Goal of the exercise: Only an exact repetition of the entries will do.

Data extracted from a collection:
====

Definition receive_datagram (stdin_write_raises : bytes → bool)
    (loc : Locals) (data : bytes) : step :=
  let skip := mkStep loc [] (Ok tt) in
  let fail e := mkStep loc [] (Raise e) in
  if decide (length data < HEADER_SIZE)%nat then skip else
  match unpack_be 4 (slice data 0 4) with
  | Raise e => fail e
  | Ok magic_ =>
  if decide (magic_ ≠ MAGIC) then skip else
  match index data 5 with
  | Raise e => fail e
  | Ok media_type_ =>
  if decide (media_type_ ≠ 0) then skip else
  match
    seq <~ unpack_be 4 (slice data 8 12);
    frag_idx <~ unpack_be 2 (slice data 24 26);
    frag_count <~ unpack_be 2 (slice data 26 28);
    payload_size_ <~ unpack_be 2 (slice data 28 30);
    Ok (seq, frag_idx, frag_count, payload_size_)
  with
  | Raise e => fail e
  | Ok (seq, frag_idx, frag_count, payload_size_) =>
      let payload :=
        slice data HEADER_SIZE (HEADER_SIZE + Z.to_nat payload_size_) in
      let '(frags, cur, r) :=
        inline_reassemble (fragments loc) (current_seq loc)
          seq frag_idx frag_count payload in
      let loc := {| fragments := frags; current_seq := cur;
                    packets := packets loc + 1 |} in
      match r with
      | Raise e => mkStep loc [] (Raise e)
      | Ok None => mkStep loc [] (Ok tt)
      | Ok (Some frame) =>
          if stdin_write_raises frame
          then mkStep loc [] (Raise ExternalError)
          else mkStep loc [frame] (Ok tt)
      end
  end
  end
  end.

End Minimal.

(** The three receivers hold the same fragments: the reassemblers of
    [receiver.py] against the local variables of the other two. *)
Definition same_video (self : NDIBridgeReceiver) (frags : gmap Z bytes)
    (cur : option Z) : Prop :=
  fragments (video_reassembler self) = frags ∧
  current_sequence (video_reassembler self) = cur.

Definition same_audio (self : NDIBridgeReceiver) (frags : gmap Z bytes)
    (cur : option Z) : Prop :=
  fragments (audio_reassembler self) = frags ∧
  current_sequence (audio_reassembler self) = cur.

(** ** The parser against the wire table *)
Lemma keyframe_bit (v : Z) : bool_decide (Z.land v 0x01 = 1) = Z.testbit v 0.
Proof.
  assert (E : Z.land v 1 = if Z.odd v then 1 else 0).
  { change 1 with (Z.ones 1) at 1. rewrite (Z.land_ones v 1) by lia.
    change (2 ^ 1) with 2. by rewrite Zmod_odd. }
  rewrite Z.bit0_odd. destruct (Z.odd v).
  - by apply bool_decide_eq_true.
  - apply bool_decide_eq_false. by rewrite E.
Qed.

Lemma be_value_slice (data : bytes) (off w : nat) :
  (off + w ≤ length data)%nat →
  be_value (slice data off (off + w)) = wire_field data off w.
Proof.
  unfold be_value, wire_field, slice.
  replace (off + w - off)%nat with w by lia.
  induction w as [|w IH]; intros Hlen; [done|].
  destruct (lookup_lt_is_Some_2 data (off + w)) as [x Hx]; [lia|].
  rewrite (take_S_r _ _ x) by (by rewrite lookup_drop).
  rewrite seq_S, !foldl_app. cbn [foldl]. rewrite IH by lia.
  unfold byte_at. cbn [Nat.add]. by rewrite Hx.
Qed.

Lemma unpack_slice (data : bytes) (off e w : nat) :
  e = (off + w)%nat → (e ≤ length data)%nat →
  unpack_be w (slice data off e) = Ok (wire_field data off w).
Proof.
  intros -> Hlen. unfold unpack_be.
  rewrite decide_True.
  - by rewrite be_value_slice.
  - unfold slice. rewrite length_take, length_drop. lia.
Qed.

Lemma index_wire (data : bytes) (i : nat) :
  (i < length data)%nat → index data i = Ok (wire_field data i 1).
Proof.
  intros Hlen. destruct (lookup_lt_is_Some_2 data i Hlen) as [x Hx].
  unfold index, wire_field, byte_at. cbn [seq foldl].
  rewrite Nat.add_0_r, Hx. done.
Qed.

Lemma parse_header_short (data : bytes) :
  (length data < HEADER_SIZE)%nat → parse_header data = Ok None.
Proof. intros H. unfold parse_header. by rewrite decide_True. Qed.

Lemma parse_header_long (data : bytes) :
  (HEADER_SIZE ≤ length data)%nat →
  parse_header data =
    if decide (wire_field data 0 4 ≠ MAGIC) then Ok None
    else Ok (Some (wire_header data)).
Proof.
  intros H. unfold parse_header. rewrite decide_False by lia.
  unfold HEADER_SIZE in H.
  rewrite (unpack_slice data 0 4 4) by (done || lia). cbn [res_bind].
  destruct (decide _) as [|_]; [done|].
  rewrite !index_wire by lia. cbn [res_bind].
  rewrite (unpack_slice data 8 12 4), (unpack_slice data 12 20 8),
    (unpack_slice data 20 24 4), (unpack_slice data 24 26 2),
    (unpack_slice data 26 28 2), (unpack_slice data 28 30 2),
    (unpack_slice data 30 34 4) by (done || lia).
  cbn [res_bind]. by rewrite keyframe_bit.
Qed.


(** C6.  [parse_header] returns [None] exactly when the datagram is shorter
    than 38 bytes or its first four bytes, read as a big-endian 32-bit
    integer, differ from 0x4E444942.  On every other input it returns the
    header whose fields are read big-endian at the offsets of the wire
    table, whatever the other field values are; in particular it never
    raises. *)
Theorem parse_header_wire_table (data : bytes) :
  (parse_header data = Ok None ↔
     (length data < HEADER_SIZE)%nat ∨ wire_field data 0 4 ≠ MAGIC) ∧
  ((HEADER_SIZE ≤ length data)%nat → wire_field data 0 4 = MAGIC →
     parse_header data = Ok (Some (wire_header data))).
Proof.
  destruct (decide (length data < HEADER_SIZE)%nat) as [Hshort|Hlong].
  - rewrite parse_header_short by done. split; [naive_solver|lia].
  - rewrite parse_header_long by lia.
    destruct (decide (wire_field data 0 4 ≠ MAGIC)) as [Hbad|Hgood].
    + split; [naive_solver|congruence].
    + split; [|done]. split; [done|]. intros [?|?]; [lia|done].
Qed.

Lemma parse_header_wire_table_witness :
  (HEADER_SIZE ≤ length truncated_datagram)%nat ∧
  wire_field truncated_datagram 0 4 = MAGIC ∧
  parse_header truncated_datagram = Ok (Some (wire_header truncated_datagram)).
Proof.
  assert (H1 : (HEADER_SIZE ≤ length truncated_datagram)%nat) by (vm_compute; lia).
  assert (H2 : wire_field truncated_datagram 0 4 = MAGIC) by reflexivity.
  split; [exact H1|]. split; [exact H2|].
  exact (proj2 (parse_header_wire_table truncated_datagram) H1 H2).
Defined.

====

Answer to the exercise:
Definition receive_datagram (stdin_write_raises : bytes → bool)
    (loc : Locals) (data : bytes) : step :=
  let skip := mkStep loc [] (Ok tt) in
  let fail e := mkStep loc [] (Raise e) in
  if decide (length data < HEADER_SIZE)%nat then skip else
  match unpack_be 4 (slice data 0 4) with
  | Raise e => fail e
  | Ok magic_ =>
  if decide (magic_ ≠ MAGIC) then skip else
  match index data 5 with
  | Raise e => fail e
  | Ok media_type_ =>
  if decide (media_type_ ≠ 0) then skip else
  match
    seq <~ unpack_be 4 (slice data 8 12);
    frag_idx <~ unpack_be 2 (slice data 24 26);
    frag_count <~ unpack_be 2 (slice data 26 28);
    payload_size_ <~ unpack_be 2 (slice data 28 30);
    Ok (seq, frag_idx, frag_count, payload_size_)
  with
  | Raise e => fail e
  | Ok (seq, frag_idx, frag_count, payload_size_) =>
      let payload :=
        slice data HEADER_SIZE (HEADER_SIZE + Z.to_nat payload_size_) in
      let '(frags, cur, r) :=
        inline_reassemble (fragments loc) (current_seq loc)
          seq frag_idx frag_count payload in
      let loc := {| fragments := frags; current_seq := cur;
                    packets := packets loc + 1 |} in
      match r with
      | Raise e => mkStep loc [] (Raise e)
      | Ok None => mkStep loc [] (Ok tt)
      | Ok (Some frame) =>
          if stdin_write_raises frame
          then mkStep loc [] (Raise ExternalError)
          else mkStep loc [frame] (Ok tt)
      end
  end
  end
  end.

End Minimal.

(** The three receivers hold the same fragments: the reassemblers of
    [receiver.py] against the local variables of the other two. *)
Definition same_video (self : NDIBridgeReceiver) (frags : gmap Z bytes)
    (cur : option Z) : Prop :=
  fragments (video_reassembler self) = frags ∧
  current_sequence (video_reassembler self) = cur.

Definition same_audio (self : NDIBridgeReceiver) (frags : gmap Z bytes)
    (cur : option Z) : Prop :=
  fragments (audio_reassembler self) = frags ∧
  current_sequence (audio_reassembler self) = cur.

(** ** The parser against the wire table *)
Lemma keyframe_bit (v : Z) : bool_decide (Z.land v 0x01 = 1) = Z.testbit v 0.
Proof.
  assert (E : Z.land v 1 = if Z.odd v then 1 else 0).
  { change 1 with (Z.ones 1) at 1. rewrite (Z.land_ones v 1) by lia.
    change (2 ^ 1) with 2. by rewrite Zmod_odd. }
  rewrite Z.bit0_odd. destruct (Z.odd v).
  - by apply bool_decide_eq_true.
  - apply bool_decide_eq_false. by rewrite E.
Qed.

Lemma be_value_slice (data : bytes) (off w : nat) :
  (off + w ≤ length data)%nat →
  be_value (slice data off (off + w)) = wire_field data off w.
Proof.
  unfold be_value, wire_field, slice.
  replace (off + w - off)%nat with w by lia.
  induction w as [|w IH]; intros Hlen; [done|].
  destruct (lookup_lt_is_Some_2 data (off + w)) as [x Hx]; [lia|].
  rewrite (take_S_r _ _ x) by (by rewrite lookup_drop).
  rewrite seq_S, !foldl_app. cbn [foldl]. rewrite IH by lia.
  unfold byte_at. cbn [Nat.add]. by rewrite Hx.
Qed.

Lemma unpack_slice (data : bytes) (off e w : nat) :
  e = (off + w)%nat → (e ≤ length data)%nat →
  unpack_be w (slice data off e) = Ok (wire_field data off w).
Proof.
  intros -> Hlen. unfold unpack_be.
  rewrite decide_True.
  - by rewrite be_value_slice.
  - unfold slice. rewrite length_take, length_drop. lia.
Qed.

Lemma index_wire (data : bytes) (i : nat) :
  (i < length data)%nat → index data i = Ok (wire_field data i 1).
Proof.
  intros Hlen. destruct (lookup_lt_is_Some_2 data i Hlen) as [x Hx].
  unfold index, wire_field, byte_at. cbn [seq foldl].
  rewrite Nat.add_0_r, Hx. done.
Qed.

Lemma parse_header_short (data : bytes) :
  (length data < HEADER_SIZE)%nat → parse_header data = Ok None.
Proof. intros H. unfold parse_header. by rewrite decide_True. Qed.

Lemma parse_header_long (data : bytes) :
  (HEADER_SIZE ≤ length data)%nat →
  parse_header data =
    if decide (wire_field data 0 4 ≠ MAGIC) then Ok None
    else Ok (Some (wire_header data)).
Proof.
  intros H. unfold parse_header. rewrite decide_False by lia.
  unfold HEADER_SIZE in H.
  rewrite (unpack_slice data 0 4 4) by (done || lia). cbn [res_bind].
  destruct (decide _) as [|_]; [done|].
  rewrite !index_wire by lia. cbn [res_bind].
  rewrite (unpack_slice data 8 12 4), (unpack_slice data 12 20 8),
    (unpack_slice data 20 24 4), (unpack_slice data 24 26 2),
    (unpack_slice data 26 28 2), (unpack_slice data 28 30 2),
    (unpack_slice data 30 34 4) by (done || lia).
  cbn [res_bind]. by rewrite keyframe_bit.
Qed.


(** C6.  [parse_header] returns [None] exactly when the datagram is shorter
    than 38 bytes or its first four bytes, read as a big-endian 32-bit
    integer, differ from 0x4E444942.  On every other input it returns the
    header whose fields are read big-endian at the offsets of the wire
    table, whatever the other field values are; in particular it never
    raises. *)
Theorem parse_header_wire_table (data : bytes) :
  (parse_header data = Ok None ↔
     (length data < HEADER_SIZE)%nat ∨ wire_field data 0 4 ≠ MAGIC) ∧
  ((HEADER_SIZE ≤ length data)%nat → wire_field data 0 4 = MAGIC →
     parse_header data = Ok (Some (wire_header data))).
Proof.
  destruct (decide (length data < HEADER_SIZE)%nat) as [Hshort|Hlong].
  - rewrite parse_header_short by done. split; [naive_solver|lia].
  - rewrite parse_header_long by lia.
    destruct (decide (wire_field data 0 4 ≠ MAGIC)) as [Hbad|Hgood].
    + split; [naive_solver|congruence].
    + split; [|done]. split; [done|]. intros [?|?]; [lia|done].
Qed.

Lemma parse_header_wire_table_witness :
  (HEADER_SIZE ≤ length truncated_datagram)%nat ∧
  wire_field truncated_datagram 0 4 = MAGIC ∧
  parse_header truncated_datagram = Ok (Some (wire_header truncated_datagram)).
Proof.
  assert (H1 : (HEADER_SIZE ≤ length truncated_datagram)%nat) by (vm_compute; lia).
  assert (H2 : wire_field truncated_datagram 0 4 = MAGIC) by reflexivity.
  split; [exact H1|]. split; [exact H2|].
  exact (proj2 (parse_header_wire_table truncated_datagram) H1 H2).
Defined.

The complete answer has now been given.